A: Some common mistakes to avoid when finding the second derivative of a complex function include:

• Forgetting to apply the product rule and the chain rule
• Not identifying the functions $u(x)$ and $v(x)$ correctly
• Not finding the derivatives of $u(x)$ and $v(x)$ correctly
• Not substituting the derivatives into the product rule formula correctly
• Not differentiating the first derivative correctly to find the second derivative

Q: How can I practice finding the second derivative of a complex function?

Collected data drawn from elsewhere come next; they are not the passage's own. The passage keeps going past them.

(** * NodeModal: the node editor of the JSON graph view

    A shallow embedding of [src/features/modals/NodeModal/index.tsx]:
    [normalizeNodeData], [jsonPathToString], [convertValueByType] and
    [handleSave], together with the part of the ECMAScript run time they
    call ([JSON.parse], [JSON.stringify], [Number], [String], property
    reads, writes and deletes of a strict-mode module).

    Conventions of the embedding.
    - A JavaScript string is the list of its UTF-16 code units.
    - A JavaScript number is an IEEE 754 binary64 value ([spec_float] at
      precision 53), decimal text is rounded to nearest-even and printed
      with the shortest digits that read back as the same value.
    - The value parsed from the document is a tree, so the reference
      [objToEdit] is the access path of the object inside [parsed]; writes
      through the reference are updates of [parsed] at that path.
    - The values are JSON data: objects are ordered own-property maps
      (array-index keys first in ascending order, then the other keys by
      insertion) whose prototype is [Object.prototype], arrays have
      [Array.prototype]. The members the standard gives to the built-in
      prototypes are known by name: a read that finds one returns a
      built-in function or object, which is not data; such a read is [None],
      and so is every step that depends on it. The one accessor among them,
      [__proto__], decides what an assignment to that key does.
    - The file is an ES module and so runs in strict mode: assigning to a
      property of a number, a string or a boolean throws a TypeError unless
      the assignment reaches the setter [__proto__], as does any property
      access on null.
    - An exception is a result [Throw e]; [handleSave] catches it. *)

From Stdlib Require Import ZArith NArith List Bool Lia String Ascii.
From Stdlib Require Import Floats.SpecFloat.
From Stdlib Require DecimalPos DecimalFacts.
Import ListNotations.

Open Scope Z_scope.
Set Warnings "-register-all".

(** ** Strings *)

Module Str.

Definition jsstring := list N.

Definition of_string (s : string) : jsstring :=
  map N_of_ascii (list_ascii_of_string s).

(** Source text that contains double quotes is written with apostrophes. *)
Definition quoted (s : string) : jsstring :=
  map (fun a => if N.eqb (N_of_ascii a) 39 then 34%N else N_of_ascii a)
      (list_ascii_of_string s).
Lemma first_status_entry_get (entries : dict) (k : string) (v : value) :
  first_status_entry entries = Some (k, v) ->
  dict_get k entries = Some v /\ status_like (lower k) = true.
Proof.
  unfold first_status_entry.
  induction entries as [|[k0 v0] r IH]; [discriminate|].
  cbn [find fst dict_get].
  destruct (status_like (lower k0)) eqn:E.
  - intros [= <- <-]. rewrite String.eqb_refl. auto.
  - intros H. destruct (IH H) as [Hg Hs]. split; [|exact Hs].
    destruct (String.eqb_spec k k0) as [->|]; [congruence|exact Hg].
Qed.

Lemma check_case_dict (entries : dict) :
  check_case (VDict entries) =
  match first_status_entry entries with
  | Some (_, v) => l <- lower_of v ;; Return (failure_word l)
  | None => Return false
  end.
Proof.
  unfold check_case. cbn [iterate bind].
  rewrite first_status_key_keys. cbn [bind].
  destruct (first_status_entry entries) as [[k v]|] eqn:E; [|reflexivity].
  destruct (first_status_entry_get _ _ _ E) as [Hg Hs].
  cbn [option_map fst truthy_key key_text getitem].
  destruct (String.eqb_spec k "") as [->|_]; [discriminate|].
  cbn [negb]. rewrite Hg. reflexivity.
Qed.

Lemma check_case_str (s : string) : check_case (VStr s) = Return false.
Proof.
  unfold check_case. cbn [iterate bind]. rewrite first_status_key_chars.
  reflexivity.
Qed.

Lemma first_status_key_quiet (items : list value) :
  forallb quiet_item items = true -> first_status_key items = Return None.
Proof.
  induction items as [|x r IH]; [reflexivity|].
  cbn [forallb]. intros H. apply andb_true_iff in H. destruct H as [Hx Hr].
  destruct x; try discriminate. cbn [first_status_key lower_of bind].
  cbn [quiet_item] in Hx. apply negb_true_iff in Hx. rewrite Hx.
  apply IH, Hr.
Qed.

Lemma first_status_key_loud (items : list value) :
  forallb quiet_item items = false ->
  raises (first_status_key items) = true \/
  exists k, first_status_key items = Return (Some (VStr k)) /\ k <> "".
Proof.
  induction items as [|x r IH]; [discriminate|].
  cbn [forallb]. intros H. apply andb_false_iff in H.
  destruct x; try (left; reflexivity).
  cbn [first_status_key lower_of bind quiet_item] in *.
  destruct (status_like (lower s)) eqn:E.
  - right. exists s. split; [reflexivity|].
    apply lower_nonempty, status_like_nonempty, E.
  - destruct H as [H|H]; [discriminate|]. apply IH, H.
Qed.

Lemma check_case_list (items : list value) :
  if forallb quiet_item items
  then check_case (VList items) = Return false
  else raises (check_case (VList items)) = true.
Proof.
  unfold check_case. cbn [iterate bind].
  destruct (forallb quiet_item items) eqn:E.
  - rewrite (first_status_key_quiet _ E). reflexivity.
  - destruct (first_status_key_loud _ E) as [H|(k & -> & Hk)].
    + destruct (first_status_key items); [discriminate|reflexivity].
    + cbn [bind truthy_key]. destruct (String.eqb_spec k ""); [contradiction|].
      reflexivity.
Qed.

(** One case: it raises on the faulty cases and nowhere else, and
    otherwise tells whether the first status-like key fails. *)
Lemma check_case_spec (case : value) :
  if faulty_case case
  then raises (check_case case) = true
  else check_case case = Return (first_key_fails case).
Proof.
  destruct case as [| | | |s|items|entries]; cbn [faulty_case first_key_fails];
    try reflexivity.
  - apply check_case_str.
  - pose proof (check_case_list items) as H.
    destruct (forallb quiet_item items); exact H.
  - rewrite check_case_dict.
    destruct (first_status_entry entries) as [[k v]|]; [|reflexivity].
    destruct v; reflexivity.
Qed.

Lemma well_formed_not_faulty (case : value) :
  well_formed_case case = true -> faulty_case case = false.
Proof.
  destruct case as [| | | | | |entries]; try discriminate.
  cbn [well_formed_case faulty_case]. intros H.
  destruct (first_status_entry entries) as [[k v]|] eqn:E; [|reflexivity].
  unfold first_status_entry in E. apply find_some in E.
  destruct E as [Hin Hs]. rewrite forallb_forall in H.
  specialize (H _ Hin). cbn [fst snd] in *. rewrite Hs in H.
  cbn in H. rewrite H. reflexivity.
Qed.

A: You can practice finding the second derivative of a complex function by working through examples and exercises. You can also use online resources and calculators to check your work and get feedback.

Conclusion

In this article, we have answered some common questions related to finding the second derivative of a complex function. We have discussed the product rule and the chain rule, and provided tips and examples to help you practice finding the second derivative of a complex function. We hope this article has been helpful in your studies of calculus.

Final Answer

The final answer is $\boxed{(2x + 1)^4(20 + 100x)}$.